Search the material for the string "Definition", then return every line where it is found.

BEGIN

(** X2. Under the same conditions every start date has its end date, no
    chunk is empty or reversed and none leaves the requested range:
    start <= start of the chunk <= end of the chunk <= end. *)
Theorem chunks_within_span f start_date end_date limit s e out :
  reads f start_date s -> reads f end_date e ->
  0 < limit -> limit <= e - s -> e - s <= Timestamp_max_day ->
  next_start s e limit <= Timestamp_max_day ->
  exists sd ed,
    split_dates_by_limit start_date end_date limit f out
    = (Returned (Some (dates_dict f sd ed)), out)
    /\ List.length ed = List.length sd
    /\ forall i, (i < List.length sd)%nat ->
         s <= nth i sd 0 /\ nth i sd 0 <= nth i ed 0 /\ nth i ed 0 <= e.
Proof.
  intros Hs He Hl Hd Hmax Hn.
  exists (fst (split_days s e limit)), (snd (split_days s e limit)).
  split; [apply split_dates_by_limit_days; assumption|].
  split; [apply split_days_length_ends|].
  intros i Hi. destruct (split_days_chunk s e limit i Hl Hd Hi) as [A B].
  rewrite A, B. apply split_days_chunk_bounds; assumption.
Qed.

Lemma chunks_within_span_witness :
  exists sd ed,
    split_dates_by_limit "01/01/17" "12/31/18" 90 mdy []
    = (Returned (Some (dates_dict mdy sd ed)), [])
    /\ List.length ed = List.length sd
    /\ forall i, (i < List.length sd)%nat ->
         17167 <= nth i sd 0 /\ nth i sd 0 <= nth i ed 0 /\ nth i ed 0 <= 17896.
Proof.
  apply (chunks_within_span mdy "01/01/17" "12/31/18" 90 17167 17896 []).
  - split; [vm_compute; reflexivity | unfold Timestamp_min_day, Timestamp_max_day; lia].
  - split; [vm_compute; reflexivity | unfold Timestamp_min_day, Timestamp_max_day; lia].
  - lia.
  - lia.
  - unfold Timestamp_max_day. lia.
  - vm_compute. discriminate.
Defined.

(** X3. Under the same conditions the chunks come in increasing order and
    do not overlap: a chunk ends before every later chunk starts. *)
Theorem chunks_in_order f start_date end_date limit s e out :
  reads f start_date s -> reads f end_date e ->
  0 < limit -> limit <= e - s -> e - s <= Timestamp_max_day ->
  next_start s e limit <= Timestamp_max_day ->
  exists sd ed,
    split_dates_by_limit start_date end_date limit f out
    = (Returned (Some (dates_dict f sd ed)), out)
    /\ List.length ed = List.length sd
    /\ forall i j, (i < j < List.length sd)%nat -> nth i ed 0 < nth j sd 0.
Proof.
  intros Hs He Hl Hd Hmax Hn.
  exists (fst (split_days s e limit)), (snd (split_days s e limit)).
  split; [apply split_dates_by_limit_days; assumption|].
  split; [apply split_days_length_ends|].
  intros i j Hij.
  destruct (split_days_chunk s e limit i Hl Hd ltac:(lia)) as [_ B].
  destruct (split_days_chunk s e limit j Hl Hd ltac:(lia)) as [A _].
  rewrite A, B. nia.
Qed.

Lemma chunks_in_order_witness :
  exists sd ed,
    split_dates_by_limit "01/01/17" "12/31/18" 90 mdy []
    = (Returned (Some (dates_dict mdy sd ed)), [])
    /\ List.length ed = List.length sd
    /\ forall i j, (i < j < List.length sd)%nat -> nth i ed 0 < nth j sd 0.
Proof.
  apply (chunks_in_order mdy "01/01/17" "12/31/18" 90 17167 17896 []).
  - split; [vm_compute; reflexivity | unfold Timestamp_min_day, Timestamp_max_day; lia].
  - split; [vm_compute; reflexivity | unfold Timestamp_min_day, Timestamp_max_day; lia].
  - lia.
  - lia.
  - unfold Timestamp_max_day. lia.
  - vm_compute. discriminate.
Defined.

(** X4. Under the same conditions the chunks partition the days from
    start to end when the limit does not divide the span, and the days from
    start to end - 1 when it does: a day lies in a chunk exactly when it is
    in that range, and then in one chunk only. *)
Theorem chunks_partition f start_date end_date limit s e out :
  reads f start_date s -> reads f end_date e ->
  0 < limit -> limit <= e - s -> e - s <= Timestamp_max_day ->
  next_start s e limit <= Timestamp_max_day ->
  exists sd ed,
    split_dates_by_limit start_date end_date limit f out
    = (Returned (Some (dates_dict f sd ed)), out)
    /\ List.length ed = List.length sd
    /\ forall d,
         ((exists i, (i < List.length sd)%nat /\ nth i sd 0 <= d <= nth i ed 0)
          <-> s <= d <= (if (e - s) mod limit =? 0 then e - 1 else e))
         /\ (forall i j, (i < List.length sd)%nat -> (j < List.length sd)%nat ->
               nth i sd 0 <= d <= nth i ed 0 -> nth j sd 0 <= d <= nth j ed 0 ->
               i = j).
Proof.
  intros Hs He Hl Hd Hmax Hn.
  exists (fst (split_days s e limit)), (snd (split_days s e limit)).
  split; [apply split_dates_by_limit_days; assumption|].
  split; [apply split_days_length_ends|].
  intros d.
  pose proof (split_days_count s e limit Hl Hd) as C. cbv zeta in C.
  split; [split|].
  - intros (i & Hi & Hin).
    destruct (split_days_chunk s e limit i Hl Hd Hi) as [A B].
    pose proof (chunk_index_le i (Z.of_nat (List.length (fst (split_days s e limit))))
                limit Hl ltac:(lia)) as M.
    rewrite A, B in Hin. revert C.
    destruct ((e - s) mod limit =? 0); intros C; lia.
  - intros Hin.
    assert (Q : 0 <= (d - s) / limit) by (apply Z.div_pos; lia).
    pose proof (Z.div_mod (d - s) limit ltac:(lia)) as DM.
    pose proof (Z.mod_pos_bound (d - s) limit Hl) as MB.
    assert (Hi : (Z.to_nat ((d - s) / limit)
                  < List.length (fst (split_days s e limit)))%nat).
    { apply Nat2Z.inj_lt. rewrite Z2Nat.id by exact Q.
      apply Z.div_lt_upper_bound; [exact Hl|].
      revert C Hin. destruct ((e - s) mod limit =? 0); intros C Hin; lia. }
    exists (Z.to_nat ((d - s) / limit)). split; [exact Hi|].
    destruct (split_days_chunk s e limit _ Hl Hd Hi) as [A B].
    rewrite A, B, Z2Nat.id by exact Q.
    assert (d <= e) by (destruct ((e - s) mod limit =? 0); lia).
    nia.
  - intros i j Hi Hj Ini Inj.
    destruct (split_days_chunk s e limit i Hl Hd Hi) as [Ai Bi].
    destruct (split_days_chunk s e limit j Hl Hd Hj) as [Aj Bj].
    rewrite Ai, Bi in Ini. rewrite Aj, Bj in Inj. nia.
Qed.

END
BEGIN

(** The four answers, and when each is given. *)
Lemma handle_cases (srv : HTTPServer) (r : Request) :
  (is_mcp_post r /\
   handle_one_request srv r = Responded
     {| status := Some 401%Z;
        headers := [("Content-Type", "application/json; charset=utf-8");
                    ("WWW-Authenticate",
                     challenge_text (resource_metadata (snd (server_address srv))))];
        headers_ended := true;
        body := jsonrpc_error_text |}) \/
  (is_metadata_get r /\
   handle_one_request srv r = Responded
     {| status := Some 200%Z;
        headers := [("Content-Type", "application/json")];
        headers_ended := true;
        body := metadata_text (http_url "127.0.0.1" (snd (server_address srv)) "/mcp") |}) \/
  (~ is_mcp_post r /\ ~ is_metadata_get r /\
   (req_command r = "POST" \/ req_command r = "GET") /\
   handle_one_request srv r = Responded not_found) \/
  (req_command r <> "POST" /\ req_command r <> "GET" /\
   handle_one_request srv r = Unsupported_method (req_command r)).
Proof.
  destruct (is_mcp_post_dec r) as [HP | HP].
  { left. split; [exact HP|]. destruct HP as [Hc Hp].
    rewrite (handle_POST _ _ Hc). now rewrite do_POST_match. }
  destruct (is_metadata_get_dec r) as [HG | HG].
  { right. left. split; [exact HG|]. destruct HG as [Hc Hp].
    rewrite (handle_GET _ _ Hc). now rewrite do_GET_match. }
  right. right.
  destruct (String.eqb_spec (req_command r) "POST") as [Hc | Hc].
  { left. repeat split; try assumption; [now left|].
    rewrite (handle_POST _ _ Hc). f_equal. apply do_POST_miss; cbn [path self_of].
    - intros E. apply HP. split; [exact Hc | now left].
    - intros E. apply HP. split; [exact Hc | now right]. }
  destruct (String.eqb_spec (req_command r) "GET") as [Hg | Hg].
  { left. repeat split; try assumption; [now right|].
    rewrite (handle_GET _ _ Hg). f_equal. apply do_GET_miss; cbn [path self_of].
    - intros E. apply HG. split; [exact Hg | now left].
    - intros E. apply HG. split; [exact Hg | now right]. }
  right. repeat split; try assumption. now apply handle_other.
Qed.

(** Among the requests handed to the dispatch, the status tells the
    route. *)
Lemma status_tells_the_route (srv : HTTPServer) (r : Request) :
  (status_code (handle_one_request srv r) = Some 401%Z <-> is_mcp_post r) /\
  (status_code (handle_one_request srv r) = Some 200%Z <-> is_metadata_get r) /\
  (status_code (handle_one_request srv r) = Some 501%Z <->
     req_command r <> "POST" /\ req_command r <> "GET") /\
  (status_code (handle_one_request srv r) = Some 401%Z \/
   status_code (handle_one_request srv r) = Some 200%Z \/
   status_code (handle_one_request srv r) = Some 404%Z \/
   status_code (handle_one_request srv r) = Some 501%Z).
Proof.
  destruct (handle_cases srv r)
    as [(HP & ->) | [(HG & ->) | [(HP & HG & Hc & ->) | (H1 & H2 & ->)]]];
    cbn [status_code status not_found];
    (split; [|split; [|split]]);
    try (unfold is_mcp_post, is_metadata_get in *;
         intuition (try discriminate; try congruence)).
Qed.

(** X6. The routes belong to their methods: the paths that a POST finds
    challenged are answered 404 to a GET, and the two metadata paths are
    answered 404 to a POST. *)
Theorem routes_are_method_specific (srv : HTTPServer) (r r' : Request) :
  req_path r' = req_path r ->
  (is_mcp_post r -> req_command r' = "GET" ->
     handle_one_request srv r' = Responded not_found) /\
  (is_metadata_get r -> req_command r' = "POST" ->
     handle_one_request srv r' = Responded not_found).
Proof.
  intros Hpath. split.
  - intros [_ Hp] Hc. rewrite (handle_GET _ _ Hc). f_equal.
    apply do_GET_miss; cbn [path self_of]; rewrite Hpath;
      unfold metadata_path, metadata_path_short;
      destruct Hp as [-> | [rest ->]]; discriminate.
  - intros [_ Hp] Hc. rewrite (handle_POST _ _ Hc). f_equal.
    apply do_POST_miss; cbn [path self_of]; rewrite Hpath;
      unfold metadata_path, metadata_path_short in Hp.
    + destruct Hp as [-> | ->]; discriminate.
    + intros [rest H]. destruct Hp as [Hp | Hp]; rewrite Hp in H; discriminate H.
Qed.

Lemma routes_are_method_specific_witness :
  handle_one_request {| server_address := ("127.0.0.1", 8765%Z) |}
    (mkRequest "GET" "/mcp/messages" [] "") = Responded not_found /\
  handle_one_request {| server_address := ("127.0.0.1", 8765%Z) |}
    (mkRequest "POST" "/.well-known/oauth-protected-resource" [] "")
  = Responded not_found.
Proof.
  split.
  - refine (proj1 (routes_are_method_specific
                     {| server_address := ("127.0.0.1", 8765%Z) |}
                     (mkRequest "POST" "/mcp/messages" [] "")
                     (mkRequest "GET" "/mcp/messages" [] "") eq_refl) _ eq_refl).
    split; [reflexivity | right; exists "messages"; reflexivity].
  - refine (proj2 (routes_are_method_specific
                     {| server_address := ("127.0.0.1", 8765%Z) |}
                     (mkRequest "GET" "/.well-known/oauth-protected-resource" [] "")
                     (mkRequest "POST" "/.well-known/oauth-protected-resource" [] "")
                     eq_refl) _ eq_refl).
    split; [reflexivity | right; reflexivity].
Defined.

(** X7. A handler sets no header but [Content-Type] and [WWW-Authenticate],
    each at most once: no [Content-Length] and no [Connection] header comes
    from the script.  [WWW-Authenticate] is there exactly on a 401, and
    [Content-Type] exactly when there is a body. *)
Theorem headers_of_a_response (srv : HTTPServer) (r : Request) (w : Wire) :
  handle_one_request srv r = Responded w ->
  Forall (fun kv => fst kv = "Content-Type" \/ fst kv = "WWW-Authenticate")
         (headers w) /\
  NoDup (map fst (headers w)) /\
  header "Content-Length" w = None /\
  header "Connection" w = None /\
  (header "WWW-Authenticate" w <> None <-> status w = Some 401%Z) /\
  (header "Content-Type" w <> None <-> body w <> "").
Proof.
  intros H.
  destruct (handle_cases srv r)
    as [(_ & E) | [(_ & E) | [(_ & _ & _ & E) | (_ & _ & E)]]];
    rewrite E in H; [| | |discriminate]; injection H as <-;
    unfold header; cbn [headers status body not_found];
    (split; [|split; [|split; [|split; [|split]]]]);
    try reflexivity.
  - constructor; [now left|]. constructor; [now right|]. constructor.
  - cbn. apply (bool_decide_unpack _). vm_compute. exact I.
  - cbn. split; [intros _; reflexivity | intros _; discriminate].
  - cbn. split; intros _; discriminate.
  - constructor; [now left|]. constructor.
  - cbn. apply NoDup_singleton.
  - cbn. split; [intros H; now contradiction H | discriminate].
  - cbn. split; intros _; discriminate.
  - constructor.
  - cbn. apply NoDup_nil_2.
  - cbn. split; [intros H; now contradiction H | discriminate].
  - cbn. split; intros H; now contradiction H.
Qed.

END
BEGIN

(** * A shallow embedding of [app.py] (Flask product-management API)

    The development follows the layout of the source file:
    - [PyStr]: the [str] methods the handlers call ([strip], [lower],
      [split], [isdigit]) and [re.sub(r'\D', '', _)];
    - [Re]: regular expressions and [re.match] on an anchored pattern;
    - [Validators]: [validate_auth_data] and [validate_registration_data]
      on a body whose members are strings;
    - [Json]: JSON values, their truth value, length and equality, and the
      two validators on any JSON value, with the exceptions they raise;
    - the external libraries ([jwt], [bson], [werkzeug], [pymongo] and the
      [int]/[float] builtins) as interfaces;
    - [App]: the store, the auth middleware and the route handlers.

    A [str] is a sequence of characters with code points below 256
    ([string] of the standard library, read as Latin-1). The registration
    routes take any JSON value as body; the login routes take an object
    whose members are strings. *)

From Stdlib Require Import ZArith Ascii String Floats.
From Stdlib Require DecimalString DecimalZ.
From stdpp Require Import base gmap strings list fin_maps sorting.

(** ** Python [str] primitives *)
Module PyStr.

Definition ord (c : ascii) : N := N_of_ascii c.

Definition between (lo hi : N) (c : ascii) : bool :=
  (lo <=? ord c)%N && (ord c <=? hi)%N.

END

▶ [ANSWER SECTION]
Definition ord (c : ascii) : N := N_of_ascii c.
Definition between (lo hi : N) (c : ascii) : bool :=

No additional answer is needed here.